What you are asked to do
Give a count of the lines below that have the string "plain" in them, with no other words.

Data for this task
(** C27: a refresh token buys one session: when a refresh has succeeded, every later refresh with the same token
    fails, unless its hash has been issued anew. *)
Theorem refresh_once now now' token w w' s :
  wf w.(db) -> (refresh now sha256_hex encode_claims cfg token w).1 = Ok s ->
  rtc step (refresh now sha256_hex encode_claims cfg token w).2 w' -> now <= now' ->
  (forall k t, w'.(db).(refresh_tokens) !! k = Some t -> t.(t_hash) = sha256_hex token -> k < w.(db).(token_seq)) ->
  is_ok (refresh now' sha256_hex encode_claims cfg token w').1 = false.
Proof.
  intros Hw Hok Hs Hnow Hfresh. pose proof (good_refresh now token w Hw I) as Eall.
  assert (Hsp : spent (sha256_hex token) now w.(db).(token_seq) (refresh now sha256_hex encode_claims cfg token w).2.(db)).
  { unfold refresh in Hok |- *. apply bind_ok in Hok as (a & Hok & _ & ->).
    destruct (transaction_ok _ _ _ Hok) as (w0 & E0 & Hm & E1). apply bind_ok in Hm as (row & Hr & _ & E2).
    assert (W0 : wf w0.(db)) by (by rewrite E0). pose proof (good_revoke_if_active always now (sha256_hex token) w0 W0 I) as Ev.
    pose proof (revoke_if_active_spent now (sha256_hex token) w0 W0 ltac:(by rewrite Hr)) as Hsp. rewrite E0 in Hsp.
    pose proof (good_reissue now row _ (ev_wf _ _ Ev) I) as Ev2. apply (stable_spent _ _ _ _ _ Hsp) in Ev2 as Hsp2.
    rewrite <-E2, <-E1 in Hsp2. eapply stable_spent; [exact Hsp2|].
    assert (G : good always (let! _ := touch_last_login now (u_id (session_user a)) in ret a)) by handler.
    apply G; [|done]. rewrite E1, E2. apply Ev2. }
  pose proof (history_evolves _ _ (ev_wf _ _ Eall) Hs) as E. apply (stable_spent _ _ _ _ _ Hsp) in E as [_ Hsp'].
  assert (Hnone : forall w2, w2.(db) = w'.(db) -> active_rows now' (sha256_hex token) w2.(db) = []).
  { intros w2 ->. unfold active_rows. apply filter_false. intros [k t] Hk%elem_of_map_to_list. cbn. unfold is_active.
    case_bool_decide as Eh; [|done]. destruct (Hsp' k t Hk) as [Hr|Hx]; [by eapply Hfresh|done| |].
    - by rewrite bool_decide_false.
    - destruct (Z.ltb_spec now' (t_expires t)); [lia|]. by rewrite andb_false_r. }
  unfold refresh. destruct (bind _ _ w') as [[s'|] w2] eqn:Eb; [|done].
  assert (Hok' : (refresh now' sha256_hex encode_claims cfg token w').1 = Ok s') by (unfold refresh; by rewrite Eb).
  unfold refresh in Hok'. apply bind_ok in Hok' as (a & Hok' & _). destruct (transaction_ok _ _ _ Hok') as (w0 & E0 & Hm & _).
  apply bind_ok in Hm as (row & Hr & Hm & _). unfold revoke_if_active, stmt in Hr, Hm.
  destruct (default false _); [done|]. cbn [fst snd] in *. rewrite Hnone in Hr by done. injection Hr as <-. done.
Qed.

End sessions.

(** *** Keys *)

Lemma fold_xor_zero a b acc :
  String.length a = String.length b -> (fold_xor a b acc = 0 <-> acc = 0 /\ a = b).
Proof.
  revert b acc. induction a as [|x a IH]; intros [|y b] acc Hl; try done; [naive_solver|]. cbn in Hl. injection Hl as Hl.
  cbn [fold_xor]. rewrite IH by done. rewrite Z.lor_eq_0_iff, Z.lxor_eq_0_iff, Nat2Z.inj_iff. split.
  - intros [[-> Hx] ->]. split; [done|]. f_equal. by rewrite <-(Ascii.ascii_nat_embedding x), Hx, Ascii.ascii_nat_embedding.
  - intros [-> [= -> ->]]. done.
Qed.
Lemma constant_time_eq_spec a b : constant_time_eq a b = bool_decide (a = b).
Proof.
  unfold constant_time_eq. destruct (Nat.eqb_spec (String.length a) (String.length b)) as [Hl|Hl]; cbn [andb].
  - apply eq_bool_prop_intro. rewrite !Is_true_true, bool_decide_eq_true, Z.eqb_eq, fold_xor_zero by done. naive_solver.
  - symmetry. apply bool_decide_eq_false. by intros ->.
Qed.

(** The candidates are the enabled keys with the prefix, with the state of their owners. *)
Lemma candidate_elem s prefix r :
  r ∈ omap (joined_key s) (List.filter (fun kk => bool_decide (kk.2.(k_prefix) = prefix) && (kk.2.(k_status) =? 1)) (map_to_list s.(api_keys))) <->
  exists k row u, s.(api_keys) !! k = Some row /\ row.(k_prefix) = prefix /\ row.(k_status) = 1 /\ s.(users) !! row.(k_user) = Some u /\
    r = {| ak_id := k; ak_user_id := row.(k_user); ak_key_hash := row.(k_hash); ak_expires_at := row.(k_expires); ak_user_status := u.(u_status) |}.
Proof.
  rewrite list_elem_of_omap. setoid_rewrite list_elem_of_In. setoid_rewrite List.filter_In. setoid_rewrite <-list_elem_of_In. split.
  - intros ([k row] & [Hin%elem_of_map_to_list Hf] & Hj). unfold joined_key in Hj. cbn in *. apply andb_true_iff in Hf as [H1%bool_decide_eq_true H2%Z.eqb_eq].
    destruct (users s !! k_user row) as [u|] eqn:Eu; [|done]. injection Hj as <-. exists k, row, u. done.
  - intros (k & row & u & Hk & Hp & Hs & Hu & ->). exists (k, row). split.
    + split; [by apply elem_of_map_to_list|]. cbn. by rewrite bool_decide_true, Hs.
    + unfold joined_key. cbn. by rewrite Hu.
Qed.

Section keys.
Context (sha256_hex : string -> string) (encrypt_key to_str : string -> option string) (cfg : AuthConfig).

(** C28: a request is taken for that of a user only with the text of a key whose hash is stored, that is neither
    revoked nor expired, and whose owner is that user and is enabled. *)
Theorem key_admits_owner now h w u k :
  (authenticate now sha256_hex to_str cfg h w).1 = Ok (Some u, k) ->
  exists key id row user,
    client_key to_str h = Some key /\ k = Some id /\ w.(db).(api_keys) !! id = Some row /\ row.(k_hash) = sha256_hex key /\
    row.(k_status) = 1 /\ (forall e, row.(k_expires) = Some e -> now < e) /\
    row.(k_user) = u /\ w.(db).(users) !! u = Some user /\ user.(u_status) = 1.
Proof.
  unfold authenticate. destruct (negb (auth_required cfg)); [done|]. destruct (client_key to_str h) as [key|]; [|done].
  destruct (_ <? 16)%nat; [done|]. unfold bind, find_all_by_prefix, query, stmt. destruct (default false _); [done|]. cbn [fst snd].
  destruct (match_candidate _ _ _) as [r|] eqn:Em; [|done]. unfold match_candidate in Em.
  apply List.find_some in Em as [Hin Hh]. rewrite constant_time_eq_spec in Hh. apply bool_decide_eq_true in Hh.
  apply list_elem_of_In, candidate_elem in Hin as (id & row & user & Hk & _ & Hs & Hu & ->). cbn in *.
  destruct (match k_expires row with Some e => e <=? now | None => false end) eqn:Ee; [done|].
  destruct (Z.eqb_spec (u_status user) 1) as [Hst|]; [|done]. intros [= <- <-]. exists key, id, row, user. split_and!; try done.
  intros e He. rewrite He in Ee. lia.
Qed.

(** The key that [create_key] returns is stored under its hash and its prefix. *)
Lemma create_key_effect u name ex w plain id :
  (create_key sha256_hex encrypt_key u name ex w).1 = Ok (plain, id) ->
  let s' := (create_key sha256_hex encrypt_key u name ex w).2.(db) in
  s'.(users) = w.(db).(users) /\
  exists row, s'.(api_keys) = <[id := row]> w.(db).(api_keys) /\ row.(k_user) = u.(u_id) /\ row.(k_prefix) = str_take 12 plain /\
    row.(k_hash) = sha256_hex plain /\ row.(k_expires) = ex /\ row.(k_status) = 1.
Proof.
  cbv zeta. unfold create_key. intros Hok. apply bind_ok in Hok as (name' & Hc & Hok & ->).
  assert (Hdb : (create_key_check u name w).2.(db) = w.(db)).
  { unfold create_key_check. cbv zeta. destruct (_ || _); [done|]. unfold bind, query, stmt. destruct (default false _); [done|]. cbn. by destruct (_ <=? _). }
  revert Hok. generalize (create_key_check u name w).2, Hdb. clear Hc Hdb. intros w1 E1. rewrite <-E1.
  unfold create_key_insert, random_hex, bind, create_key_row, log, execute, stmt, ret, throw. cbv zeta.
  destruct (encrypt_key _) as [enc|]; [|done]. cbn [faults db].
  destruct (default false _); [done|]. cbn [faults db with_db fst snd]. destruct (default false _); [done|].
  cbn. intros [= <- <-]. split; [done|]. eexists. split_and!; done.
Qed.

Reply to the exercise
4